Finding a P-value in Excel for correlations is a relatively straightforward process, but unfortunately, there isn't a single Excel function for the task. Correlations are often an essential step for establishing the relationship or link between two sets of data, and you can calculate a correlation coefficient in Excel (such as Pearson's correlation coefficient) using built-in functions. There are also functions for statistical tests. However, the r-value you get for your correlation needs to be transformed into a t statistic before you can interpret the results.
Finding a Correlation Coefficient in Excel
If you're looking for a Pearson correlation in Excel 2007 or a generic correlation coefficient, there are built-in functions that allow this to be calculated. First, you need two arrays of data you want to compare for correlations. Assume they're in columns A and B, running from cells 2 to 21 in each. Use the Correl or Pearson function to find the correlation coefficient in Excel. In a blank cell, either type "=Correl([array 1], [array 2])" or "=Pearson([array 1], [array 2])" to find the correlation coefficient, with the first column of data referenced where it says "[array 1]" and the second where it says "[array 2]." In the example, you'd type "=Pearson(A2:A21, B2:B21)" or "=Correl(A2:A21, B2:B21)" noting that you can also open the parenthesis and then highlight the relevant cells with your mouse or keyboard, type the comma, and then highlight the second set. This returns a correlation coefficient with a value between −1 and 1.
Interpretation of a Correlation in Excel
The interpretation of a correlation in Excel crucially depends on converting the output of the correlation function into a t value. This can be done with a formula. Find a blank cell and type: "=([correlation coefficient]*SQRT([number of pairs of data]-2)/SQRT(1-[correlation coefficient]^2))" into it. Again, the square brackets represent the information you need to enter for your own specific data. For "[correlation coefficient]," enter the cell reference you used for calculating the correlation in the last section. For "[number of pairs of data]" enter the total number of data points in a single array. In the example running from cells 2 to 21 in columns A and B, there are 20 pairs of data points in total. This is n in statistical jargon. So imagine you're using the example and you put your correlation in cell C2. You'd type "=(C2 *SQRT(20-2)/SQRT(1-C2^2))" into a blank cell to find the t statistic.
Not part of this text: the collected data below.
(* ===== verification/Validate.v ===== *)
(** Validation of requests and responses against the specification
    (internal/platform/validator: validate_request.go, validate_response.go,
    req_resp_encoder.go).

    The validator changes the request it checks: it reads the body and puts it
    back, and it writes the defaults of missing parameters and properties, so
    the request is threaded through the checks.  What kin-openapi does (schema
    visiting, choice of a media type, texts of its errors) is a parameter. *)
From S2P Require Import Prelude GoStrings Values URLValues Messages ParamDecoder BodyDecoder.

Section Errors.
Context `{FloatPkg}.

(** [openapi3.SchemaError]: [se_pointer] and [se_msg] are the answers of
    [JSONPointer] and [Error]. *)
Record SchemaError := MkSchemaError {
  se_SchemaField : gostring;
  se_pointer : list gostring;
  se_Schema : schema;
  se_Value : value;
  se_Reason : gostring;
  se_msg : gostring
}.

(** [openapi3.MediaType] and [openapi3.RequestBody]; [mt_Encoding] is the
    serialization method the encoding of a property gives. *)
Record MediaType := MkMediaType {
  mt_Schema : option schema;
  mt_Encoding : gostring → SerializationMethod
}.

Notation Content := (list (gostring * MediaType)).

Record RequestBodySpec := MkRequestBody {
  rb_Required : bool;
  rb_Content : Content
}.

(** Errors of the validation. *)
Inductive verr :=
| EDecode (e : error)
| ESchema (e : SchemaError)
| EMulti (l : list verr)
| EInvalidRequired
| EInvalidEmptyValue
| EFilterInvalidRequired
| EAuthenticationServiceMissing
| ESchemeNotDeclared (name : gostring)
| EParameterIsMissing (field msg : gostring)
| ELib (msg : gostring)
| ERequest (parameter : option ParameterSpec) (body : option RequestBodySpec) (reason : gostring)
    (err : option verr)
| EResponse (reason : gostring) (err : option verr)
| ESecurity (srs : list (list (gostring * list gostring))) (errs : list verr).

(** Options of [VisitJSON]. *)
Record visit_opts := MkVisit {
  vo_MultiErrors : bool;
  vo_AsRequest : bool;
  vo_AsResponse : bool;
  vo_DefaultsSet : bool;
  vo_DisableReadOnly : bool
}.
Lemma check_parameter_accepts o p rq v sc found rq' :
  check_parameter o p rq v sc found = Ret (rq', None) →
  (p_Required p = true → found = true) ∧
  if isNilValue v
  then found = true → p_AllowEmptyValue p = true ∨ schema_IsEmpty sc = Ret true
  else ∀ s, sc = Some s → ∃ r, VisitJSON (MkVisit (o_MultiError o) false false false false) s v = Ok r.
Proof.
  unfold check_parameter, refuse, accept.
  destruct (p_Required p && negb found) eqn:Er; [done|]. intros Hr. split.
  { intros Hreq. rewrite Hreq in Er. by destruct found. }
  destruct (isNilValue v).
  - apply obind_Ret in Hr as (e & He & Hr). intros ->. rewrite He.
    destruct e; [by right|]. destruct (p_AllowEmptyValue p); [by left|done].
  - intros s ->. destruct (VisitJSON _ s v); [eauto|done].
Qed.

Lemma ValidateParameter_accepts o p rq rq' :
  ValidateParameter o p rq = Ret (rq', None) → param_conforms o p rq.
Proof.
  unfold Validate.ValidateParameter, param_conforms, refuse, accept.
  destruct (p_Schema p) as [s|] eqn:Es, (p_content p) as [n|] eqn:Ec; [| | |by left];
    intros ([[[v sc] found]|e] & Hd & Hr)%obind_Ret; try done; right;
    exists v, sc, found; (split; [done|]);
    (destruct sc as [sc|]; simpl; [destruct (_ && _)|]);
    by apply check_parameter_accepts in Hr.
Qed.

(** [decodeValue] reads the request by the name of the parameter only. *)
Lemma decodeValue_local dec1 dec2 param :
  (∀ sm sc, DecodePrimitive dec1 param sm sc = DecodePrimitive dec2 param sm sc) →
  (∀ sm sc, DecodeArray dec1 param sm sc = DecodeArray dec2 param sm sc) →
  (∀ sm sc, DecodeObject dec1 param sm sc = DecodeObject dec2 param sm sc) →
  dec_is_query dec1 = dec_is_query dec2 → dec_has dec1 param = dec_has dec2 param →
  ∀ sc sm required, decodeValue dec1 param sm sc required = decodeValue dec2 param sm sc required.
Proof.
  intros Hp Ha Ho Hq Hh. fix IH 1. intros [typ format pat items props has addit allOf anyOf oneOf not req] sm required.
  destruct allOf as [|s allOf]; [destruct anyOf as [|s anyOf]; [destruct oneOf as [|s oneOf]|]|];
    simpl; [by rewrite Ha, Ho, Hp, Hq, Hh|..]; rewrite (IH s);
    (destruct (decodeValue dec2 param sm s required) as [[[v f] e]|]; [simpl|done]).
  - destruct (is_nil v);
      (match goal with |- ?F oneOf ?x ?n ?g = ?G oneOf ?x ?n ?g =>
         enough (∀ y m b, F oneOf y m b = G oneOf y m b) as Hgo by apply Hgo end);
      (induction oneOf as [|s' l IHl]; intros w n g; [done|]); rewrite (IH s');
      (destruct (decodeValue dec2 param sm s' required) as [[[w' g'] e']|]; [simpl|done]);
      destruct (is_nil w'); apply IHl.
  - destruct (is_nil v); [|done]. revert f. induction anyOf as [|s' l IHl]; intros f; [done|]. rewrite (IH s').
    destruct (decodeValue dec2 param sm s' required) as [[[w' g'] e']|]; [simpl|done].
    destruct (is_nil w'); [apply IHl|done].
  - destruct (_ || _); [done|]. revert v f e. induction allOf as [|s' l IHl]; intros v f e; [done|]. rewrite (IH s').
    destruct (decodeValue dec2 param sm s' required) as [[[w' g'] e']|]; [simpl|done].
    destruct (_ || _); [done|apply IHl].
Qed.
(** The default of [q] is written where [p] is read: the header of the same canonical
    name, or the cookie of the same name.  The query that is read is not the one the
    defaults are written to, and path parameters have no defaults. *)
Definition writes (q p : ParameterSpec) : bool :=
  (p_In q =?s p_In p)
  && ((p_In p =?s "header") && (CanonicalHeaderKey (p_Name q) =?s CanonicalHeaderKey (p_Name p))
      || (p_In p =?s "cookie") && (cookie_name (p_Name q) =?s p_Name p)).

(** What a parameter is decoded from. *)
Lemma decode_parameter_source p rq1 rq2 :
  in_PathParams (rq_Input rq1) = in_PathParams (rq_Input rq2) → in_Query (rq_Input rq1) = in_Query (rq_Input rq2) →
  (p_In p = "header" →
     in_Header (rq_Input rq1) !! CanonicalHeaderKey (p_Name p) = in_Header (rq_Input rq2) !! CanonicalHeaderKey (p_Name p)) →
  (p_In p = "cookie" → obj_get (p_Name p) (in_Cookies (rq_Input rq1)) = obj_get (p_Name p) (in_Cookies (rq_Input rq2))) →
  decode_parameter p rq1 = decode_parameter p rq2.
Proof.
  intros Hp Hq Hh Hc. unfold Validate.decode_parameter, decodeContentParameter, decodeStyledParameter.
  rewrite Hp, Hq. destruct (p_In p =?s "header") eqn:Eh; [|destruct (p_In p =?s "cookie") eqn:Ec; [|done]].
  - apply eqb_str_true in Eh. specialize (Hh Eh). rewrite Hh, Eh. simpl.
    destruct (p_content p), (p_sm p), (p_Schema p); try done. f_equal.
    apply decodeValue_local; try done; intros; unfold headerParamDecoder, header_DecodePrimitive, header_DecodeArray,
      header_DecodeObject, header_source; simpl; by rewrite Hh.
  - apply eqb_str_true in Ec. specialize (Hc Ec). rewrite Hc, Ec. simpl.
    destruct (p_content p), (p_sm p), (p_Schema p); try done. f_equal.
    apply decodeValue_local; try done; intros; unfold cookieParamDecoder, cookie_DecodePrimitive, cookie_DecodeArray,
      cookie_DecodeObject, cookie_source; simpl; by rewrite Hc.
Qed.

Lemma obj_get_snoc_ne {A} k k' (v : A) m : k ≠ k' → obj_get k (m ++ [(k', v)]) = obj_get k m.
Proof.
  intros Hne%eqb_str_false. induction m as [|[k1 v1] m IH]; simpl; [by rewrite Hne|].
  by destruct (k =?s k1).
Qed.

(** The default of a parameter does not reach the others. *)
Lemma set_default_local q p v rq :
  writes q p = false → decode_parameter p (set_default q v rq) = decode_parameter p rq.
Proof.
  intros Hw. apply decode_parameter_source; [by apply set_default_frame..| |]; intros Hin;
    revert Hw; unfold writes, set_default; rewrite Hin;
    destruct (p_In q =?s "query"); try (by destruct rq);
    destruct (p_In q =?s "header"); try (by destruct rq);
    destruct (p_In q =?s "cookie"); try (by destruct rq);
    destruct rq as [? ? [? ? ? cookies] ? ? ?]; simpl; rewrite ?orb_false_r.
  1,2: intros Hne%eqb_str_false; unfold Header_Add; by rewrite lookup_insert_ne.
  intros Hne. unfold AddCookie. destruct (_ && _); [|done]. apply obj_get_snoc_ne.
  intros Heq. by rewrite <- Heq, eqb_str_refl in Hne.
Qed.
(** * Addresses as numbers *)

Lemma fold_val_bound l v :
  Forall is_byte l → (0 ≤ v)%Z →
  (v * 256 ^ Z.of_nat (length l) ≤ fold_left (λ v b, v * 256 + b) l v < (v + 1) * 256 ^ Z.of_nat (length l))%Z.
Proof.
  intros Hl. revert v. induction Hl as [|b l Hb _ IH]; intros v Hv; simpl; [lia|].
  rewrite Nat2Z.inj_succ, Z.pow_succ_r by lia. unfold is_byte in Hb. specialize (IH (v * 256 + b)%Z ltac:(lia)).
  pose proof (Z.pow_pos_nonneg 256 (Z.of_nat (length l)) ltac:(lia) ltac:(lia)). nia.
Qed.

Lemma addr_val_bound a : addr_ok a → (0 ≤ addr_val a < 2 ^ bits a)%Z.
Proof.
  intros [Hlen Hb]. pose proof (fold_val_bound (addr_bytes a) 0 Hb ltac:(lia)) as Hv.
  rewrite Hlen in Hv. unfold addr_val. revert Hv.
  replace (256 ^ Z.of_nat (Z.to_nat (bits a / 8)))%Z with (2 ^ bits a)%Z by (by destruct a). lia.
Qed.

Lemma fold_val_bytes n v acc x :
  (0 ≤ v < 256 ^ Z.of_nat n)%Z → (0 ≤ x)%Z →
  fold_left (λ v b, v * 256 + b)%Z (val_bytes n v acc) x
  = fold_left (λ v b, v * 256 + b)%Z acc (x * 256 ^ Z.of_nat n + v)%Z.
Proof.
  revert v acc x. induction n as [|n IH]; intros v acc x; [simpl; intros; f_equal; lia|].
  rewrite Nat2Z.inj_succ, Z.pow_succ_r by lia. intros Hv Hx. simpl.
  pose proof (Z.div_mod v 256 ltac:(lia)). pose proof (Z.mod_pos_bound v 256 ltac:(lia)).
  rewrite IH; [simpl; f_equal; lia| |done]. split; [apply Z.div_pos; lia|].
  apply Z.div_lt_upper_bound; lia.
Qed.

Lemma addr_val_of a v : (0 ≤ v < 2 ^ bits a)%Z → addr_val (addr_of a v) = v.
Proof.
  intros Hv. unfold addr_val. destruct a; cbn [bits addr_of addr_bytes] in *;
    (rewrite fold_val_bytes; [cbn [fold_left]; lia|exact Hv|lia]).
Qed.

Lemma bits_addr_of a v : bits (addr_of a v) = bits a.
Proof. by destruct a. Qed.
Lemma addr_of_of a v w : addr_of (addr_of a v) w = addr_of a w.
Proof. by destruct a. Qed.
Lemma same_family_of a v w : same_family (addr_of a v) (addr_of a w) = true.
Proof. by destruct a. Qed.

(** * The addresses of a subnet *)

Section Subnet.
Context (a : Addr) (n base : Z).
Let k : Z := (bits a - n)%Z.
Hypothesis Hn : (0 ≤ n ≤ bits a)%Z.
Hypothesis Hbase : (0 ≤ base ∧ base mod 2 ^ k = 0 ∧ base + 2 ^ k ≤ 2 ^ bits a)%Z.

Lemma contains_range v :
  (base ≤ v < 2 ^ bits a)%Z →
  Prefix_Contains (addr_of a base, n) (addr_of a v) = bool_decide (v < base + 2 ^ k)%Z.
Proof using Hbase Hn.
  intros Hv. unfold Prefix_Contains. rewrite same_family_of, bits_addr_of. simpl. fold k.
  assert (0 < 2 ^ k)%Z as Hk by (apply Z.pow_pos_nonneg; unfold k; lia).
  rewrite !addr_val_of by lia. rewrite Z.shiftr_lxor, !Z.shiftr_div_pow2 by (unfold k; lia).
  destruct Hbase as (Hb0 & Hb & _). apply Z.div_exact in Hb; [|lia].
  apply eq_bool_prop_intro. rewrite bool_decide_spec, Is_true_true, Z.eqb_eq, Z.lxor_eq_0_iff.
  split; intros E.
  - pose proof (Z.mod_pos_bound v _ Hk). pose proof (Z.div_mod v (2 ^ k) ltac:(lia)). nia.
  - symmetry. apply Z.div_unique with (v - base)%Z; [left; lia|]. lia.
Qed.

(** The loop gathers the texts of the addresses of the subnet, in order. *)
Lemma cidr_loop_range m fuel v ips :
  (base ≤ v)%Z → (v + Z.of_nat m = base + 2 ^ k)%Z → m < fuel →
  cidr_loop fuel (addr_of a base, n) (if (v =? 2 ^ bits a)%Z then None else Some (addr_of a v)) ips
  = ips ++ map (λ v, Addr_String (addr_of a v)) (seqZ v (Z.of_nat m)).
Proof using Hbase Hn.
  revert fuel v ips. induction m as [|m IH]; intros [|f] v ips Hv Hm Hf; try lia.
  - cbn [cidr_loop]. rewrite app_nil_r. destruct (v =? 2 ^ bits a)%Z eqn:E; [done|].
    apply Z.eqb_neq in E. rewrite contains_range by lia.
    by rewrite bool_decide_eq_false_2 by lia.
  - cbn [cidr_loop]. assert (v < 2 ^ bits a)%Z by lia.
    rewrite (proj2 (Z.eqb_neq v (2 ^ bits a)%Z)) by lia.
    rewrite contains_range, bool_decide_eq_true_2 by lia.
    unfold Addr_Next. rewrite bits_addr_of, addr_val_of, addr_of_of by lia.
    rewrite IH by lia. rewrite (seqZ_cons v) by lia. simpl. rewrite <- app_assoc. simpl.
    repeat f_equal; lia.
Qed.
End Subnet.

Lemma ParsePrefix_ok s a n : ParsePrefix s = Ok (a, n) → addr_ok a ∧ (0 ≤ n ≤ bits a)%Z.
Proof.
  unfold ParsePrefix. destruct (last_index_byte s "/"%char) as [i|]; [|done].
  destruct (ParseAddr (take i s)) as [ip|] eqn:Ha; [|done]. case_match; [done|].
  destruct (atoi _) as [m|]; [|done]. destruct ((m <? 0)%Z || (bits ip <? m)%Z) eqn:Hm; [done|].
  intros [= -> ->]. apply orb_false_elim in Hm as [?%Z.ltb_ge ?%Z.ltb_ge].
  split; [by eapply ParseAddr_ok|lia].
Qed.

(** The numbers of the addresses of a subnet that are kept: without the first
    and the last one when there are more than two. *)
Definition subnet_hosts (a : Addr) (n : Z) : list Z :=
  let size := (2 ^ (bits a - n))%Z in
  let base := (addr_val a / size * size)%Z in
  if (size <=? 2)%Z then seqZ base size else seqZ (base + 1) (size - 2).

Lemma getIPsFromCIDR_hosts s a n :
  ParsePrefix s = Ok (a, n) →
  getIPsFromCIDR s = Ok (map (λ v, Addr_String (addr_of a v)) (subnet_hosts a n)).
Proof.
  intros Hp. destruct (ParsePrefix_ok _ _ _ Hp) as [Hok Hn]. unfold getIPsFromCIDR. rewrite Hp.
  unfold subnet_hosts, Masked. set (k := (bits a - n)%Z). pose proof (addr_val_bound a Hok) as Hv.
  assert (0 < 2 ^ k)%Z as Hk by (apply Z.pow_pos_nonneg; unfold k; lia).
  assert (2 ^ bits a = 2 ^ k * 2 ^ n)%Z as Hpow
    by (rewrite <- Z.pow_add_r by (unfold k; lia); f_equal; unfold k; lia).
  rewrite Z.shiftl_mul_pow2, Z.shiftr_div_pow2 by (unfold k; lia).
  set (base := (addr_val a / 2 ^ k * 2 ^ k)%Z).
  assert (0 ≤ base ∧ base mod 2 ^ k = 0 ∧ base + 2 ^ k ≤ 2 ^ bits a)%Z as Hb.
  { unfold base. split_and!; [apply Z.mul_nonneg_nonneg; [apply Z.div_pos|]; lia|apply Z_mod_mult|].
    assert (addr_val a / 2 ^ k < 2 ^ n)%Z by (apply Z.div_lt_upper_bound; lia). nia. }
  cbv zeta. unfold cidr_fuel. cbn [fst snd]. rewrite bits_addr_of. fold k.
  pose proof (cidr_loop_range a n base Hn Hb (Z.to_nat (2 ^ k)) (S (Z.to_nat (2 ^ k))) base []
                ltac:(lia) ltac:(unfold k; lia) ltac:(lia)) as Hl.
  rewrite (proj2 (Z.eqb_neq base (2 ^ bits a)%Z)) in Hl by lia.
  rewrite Hl, app_nil_l, Z2Nat.id by lia. rewrite length_map, length_seqZ.
  destruct (2 ^ k <=? 2)%Z eqn:E; [apply Z.leb_le in E|apply Z.leb_gt in E].
  - by rewrite decide_True by lia.
  - rewrite decide_False by lia. f_equal. rewrite (seqZ_cons base) by lia.
    rewrite map_cons, skipn_cons, drop_0, firstn_map. f_equal.
    apply list_eq. intros i. destruct (decide (i < Z.to_nat (2 ^ k) - 2)).
    + rewrite lookup_take_lt by lia. rewrite !lookup_seqZ_lt by lia. f_equal; lia.
    + rewrite lookup_take_ge by lia. by rewrite lookup_seqZ_ge by lia.
Qed.

(** * IPv4 addresses and their texts *)

(** The digits of one field. *)
Fixpoint octet (ds : gostring) (val : Z) (digLen : nat) : option Z :=
  match ds with
  | [] => Some val
  | c :: ds' =>
      if is_digit c then
        if bool_decide (digLen = 1) && (val =? 0)%Z then None
        else let val := (val * 10 + (byte_val c - 48))%Z in
             if (255 <? val)%Z then None else octet ds' val (S digLen)
      else None
  end.

Lemma octet_loop ds prev val dl fields rest v :
  ds ≠ [] → octet ds val dl = Some v →
  ∃ c dl', is_digit c = true ∧
    parseIPv4_loop (ds ++ rest) prev val dl fields = parseIPv4_loop rest (Some c) v dl' fields.
Proof.
  revert prev val dl. induction ds as [|c ds IH]; intros prev val dl Hne Ho; [done|].
  simpl in *. destruct (is_digit c) eqn:Hc; [|done]. case_match; [done|].
  destruct (255 <? _)%Z; [done|]. destruct ds as [|c' ds].
  - injection Ho as <-. eauto.
  - apply IH; done.
Qed.

Lemma octet_itoa b : is_byte b → octet (itoa b) 0 0 = Some b ∧ itoa b ≠ [].
Proof.
  intros Hb.
  assert (Forall (λ b, octet (itoa b) 0 0 = Some b ∧ itoa b ≠ []) (seqZ 0 256)) as Hall.
  { apply Forall_forall. intros x Hx. apply (reflect_iff _ _ (bool_decide_reflect _)).
    assert (forallb (λ b, bool_decide (octet (itoa b) 0 0 = Some b ∧ itoa b ≠ [])) (seqZ 0 256) = true)
      as Hf by (vm_compute; reflexivity).
    rewrite forallb_forall in Hf. apply Hf. by apply list_elem_of_In. }
  rewrite Forall_forall in Hall. apply Hall. apply elem_of_seqZ. unfold is_byte in Hb. lia.
Qed.
(* ===== verification/ProxyHandler.v ===== *)
(** The handler of an endpoint in proxy mode
    (cmd/api-firewall/internal/handlers/proxy/openapi.go) and the application
    made of the endpoints of a specification (routes.go, with
    internal/platform/loader/router.go). *)
From S2P Require Import Prelude Cmd GoStrings Config RouterPattern RouterTree RouterMux Values URLValues Messages ParamDecoder BodyDecoder Validate Unknown APIErrors APIMode NetIP AccessLists Web Mid.

(** [config.ProxyMode], as far as the handlers read it. *)
Record pconfig := MkPConfig {
  pc_Mode : gostring;
  pc_PassOptionsRequests : bool;
  pc_RequestValidation : gostring;
  pc_ResponseValidation : gostring;
  pc_CustomBlockStatusCode : Z;
  pc_AddValidationStatusHeader : bool;
  pc_UnknownParametersDetection : bool;
  pc_ShadowExcludeList : list Z;
  pc_RequestHostHeader : gostring;
  pc_DeleteAcceptEncoding : bool;
  pc_ModSecRequestValidation : gostring;
  pc_ModSecResponseValidation : gostring;
  pc_Endpoints : list Endpoint
}.

Section ProxyHandler.
Context `{FmtPkg} `{TypesPkg} `{!SchemaPkg} `{!FilterPkg}.
Context (lib : parsers) (reg : registry) (json_Unmarshal : gostring → option value)
  (bodyEncoders : gmap gostring (value → result gostring gostring)).
(** fasthttp: the conversion to a net/http request, and the arguments of a request. *)
Context (d : decompressor) (ConvertRequest : freq → result gostring request)
  (QueryArgs PostArgs : freq → list (gostring * gostring)).

(** [loader.CustomRoute]. *)
Record CustomRoute := MkCustomRoute {
  cr_Route : Route;
  cr_Path : gostring;
  cr_Method : gostring;
  cr_ParametersNumberInPath : Z
}.

(** [openapiWaf]; [ow_oauth] is the validation of a token. *)
Record openapiWaf := MkWaf {
  ow_customRoute : option CustomRoute;
  ow_proxyPool : pool;
  ow_cfg : pconfig;
  ow_oauth : option (gostring → list gostring → option gostring)
}.

(** * The status header *)

Definition media_of (contentType : gostring) : gostring := hd [] (split contentType ";").
Definition or_unknown_reason (reason : gostring) : gostring :=
  if is_empty reason then str "unknown" else reason.

(** The names and the errors joined by commas, as the code concatenates and trims them. *)
Definition comma_list (l : list gostring) : gostring :=
  trim_suffix (fold_left (λ acc x, acc ++ x ++ ",") l []) ",".

Definition getValidationHeader (x : reqctx) (err : verr) : option gostring :=
  match err with
  | EResponse reason _ =>
      let id := str "response-" ++ itoa (fp_Status (cx_Response x)) ++ "-"
                ++ media_of (response_ContentType (cx_Response x)) in
      Some (id ++ ":" ++ or_unknown_reason reason ++ ":response")
  | ERequest (Some param) _ reason e =>
      match reason with
      | [] =>
          let reason := match e with
                        | Some (ESchema se) => or_unknown_reason (se_Reason se)
                        | _ => str "unknown"
                        end in
          Some (str "request-parameter:" ++ reason ++ ":" ++ p_Name param)
      | _ => Some (str "request-parameter:" ++ reason ++ ":request-parameter")
      end
  | ERequest None (Some _) reason _ =>
      let id := str "request-body-" ++ media_of (header_Get (fq_Header (cx_Request x)) "Content-Type") in
      Some (id ++ ":" ++ or_unknown_reason reason ++ ":request-body")
  | ESecurity srs errs =>
      let names := comma_list (concat (map (λ sr : list (gostring * list gostring), sr.*1) srs)) in
      Some (str "security-requirements-" ++ names ++ ":" ++ comma_list (map verr_text errs) ++ ":" ++ names)
  | _ => None
  end.

(** * Authentication *)

Definition authorization_missing (rq : request) (prefix : gostring) : bool :=
  let bHeader := header_Get (in_Header (rq_Input rq)) "Authorization" in
  is_empty bHeader || negb (has_prefix (to_lower bHeader) prefix).

(** The authentication function of the handler. *)
Definition proxy_authentication (oauth : option (gostring → list gostring → option gostring))
    (rq : request) (name : gostring) (scheme : SecurityScheme) (scopes : list gostring) : option verr :=
  let fail (b : bool) (msg : gostring) := if b then Some (ELib msg) else None in
  if ss_Type scheme =?s "http" then
    if ss_Scheme scheme =?s "basic" then
      fail (authorization_missing rq "basic ") "missing basic authorization header"
    else if ss_Scheme scheme =?s "bearer" then
      fail (authorization_missing rq "bearer ") "missing bearer authorization header"
    else None
  else if (ss_Type scheme =?s "oauth2") || (ss_Type scheme =?s "openIdConnect") then
    match oauth with
    | None => Some (ELib "oauth2 validator not configured")
    | Some validate =>
        match validate (header_Get (in_Header (rq_Input rq)) "Authorization") scopes with
        | Some e => Some (ELib (str "oauth2 error: " ++ e))
        | None => None
        end
    end
  else if ss_Type scheme =?s "apiKey" then
    if ss_In scheme =?s "header" then
      fail (is_empty (header_Get (in_Header (rq_Input rq)) (ss_Name scheme)))
        (str "missing " ++ ss_Name scheme ++ " header")
    else if ss_In scheme =?s "query" then
      fail (is_empty (Values_Get (URL_Query (rq_RawQuery rq)) (ss_Name scheme)))
        (str "missing " ++ ss_Name scheme ++ " query parameter")
    else if ss_In scheme =?s "cookie" then
      fail (bool_decide (obj_get (ss_Name scheme) (in_Cookies (rq_Input rq)) = None))
        (str "missing " ++ ss_Name scheme ++ " cookie")
    else None
  else None.

Definition request_options (oauth : option (gostring → list gostring → option gostring)) : Options :=
  MkOptions false false false false false false false (Some (proxy_authentication oauth)).
Definition response_options : Options := MkOptions false false false false false true false None.

(** * The handler *)

(** Forwarding: an error is logged and not returned. *)
Definition forward (s : openapiWaf) : Cmd bool :=
  err <-- Perform (ow_proxyPool s) (pc_RequestHostHeader (ow_cfg s)) ;;
  match err with
  | Some _ => log (LogError "Error while proxying request") ;;; cmd_ret false
  | None => cmd_ret true
  end.

(** The modes of the endpoint, or the global ones. *)
Definition modes (s : openapiWaf) (x : reqctx) : gostring * gostring :=
  match cx_User x !! EndpointActions with
  | Some (UActions a) => (act_Request a, act_Response a)
  | _ => (pc_RequestValidation (ow_cfg s), pc_ResponseValidation (ow_cfg s))
  end.

Definition block_status (s : openapiWaf) (header : gostring) : Handler :=
  RespondError (pc_CustomBlockStatusCode (ow_cfg s)) header.

(** A request that has no route. *)
Definition no_route (s : openapiWaf) (reqMode respMode : gostring) : Handler :=
  SetUserValue RequestProxyNoRoute (UBool true) ;;;
  (if equal_fold reqMode ValidationBlock || equal_fold respMode ValidationBlock then
     block_status s (if pc_AddValidationStatusHeader (ow_cfg s)
                     then str "request: customRoute not found" else [])
   else _ <-- forward s ;; cmd_ret None).

(** The net/http request that is validated: [Err] is an answer of the handler. *)
Definition convert (cr : CustomRoute) (x : reqctx) : outcome (result Handler request) :=
  pathParams <-!
    (if (0 <? cr_ParametersNumberInPath cr)%Z
     then AllURLParams (match cx_User x !! RouteCtxKey with Some (URoute c) => Some c | _ => None end)
     else Ret None) ;;
  Ret match ConvertRequest (cx_Request x) with
      | Err _ => Err (log (LogError "Error while converting http request") ;;; RespondError 400 [])
      | Ok rq =>
          let body :=
            match header_Get (fq_Header (cx_Request x)) "Content-Encoding" with
            | [] => Ok (rq_Body rq)
            | enc => GetDecompressedBody d (fq_Body (cx_Request x)) enc
            end in
          match body with
          | Err msg => Err (log (LogError "Request body decompression error") ;;; cmd_ret (Some (HError msg)))
          | Ok b =>
              let i := rq_Input rq in
              Ok (set_Body b (set_Input
                    (MkInput (default ∅ pathParams) (URL_Query (rq_RawQuery rq)) (in_Header i) (in_Cookies i)) rq))
          end
      end.

Definition validate_request (s : openapiWaf) (cr : CustomRoute) (rq : request) : Cmd (request * option verr) :=
  cmd_lift (ValidateRequest lib reg json_Unmarshal bodyEncoders (request_options (ow_oauth s)) (cr_Route cr) rq).

(** The search of parameters that are not declared; its errors are logged. *)
Definition fast_of (r : freq) : fast_request :=
  MkFast (QueryArgs r) (PostArgs r) (fq_Body r) (header_Get (fq_Header r) "Content-Type").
Now you can use this along with the "Tdist" function to find the P-value. In another empty cell, type "=TDIST([t statistic], [degrees of freedom], [number of tails])" to perform the relevant significance test in Excel. Again, the square brackets are where you enter your specific data. The t statistic is the value you just calculated, so for the example, imagine you did this in cell C3. The degrees of freedom for a correlation is given by the sample size (n) minus two, so in the example (with n = 20), this would be 18. Finally, a one- or two-tailed test tells you whether you're looking for results in one direction or two – a positive or a negative correlation specifically. If you're not sure which direction the correlation would be in, use a two-tailed test and enter "2" in place of "[number of tails]."
In the example, you'd enter "=TDIST(C3, 18, 2)" to find the P-value. Generally, a result is considered significant if P < 0.05.
Other Versions of Excel
With newer versions of Excel, the process for finding the correlation coefficient and performing a significance test in Excel is exactly the same. The same functions exist in all later versions of Excel. However, in versions of Excel before 2003, the "Pearson" function often has rounding errors, so in older versions, you should use the "Correl" function instead.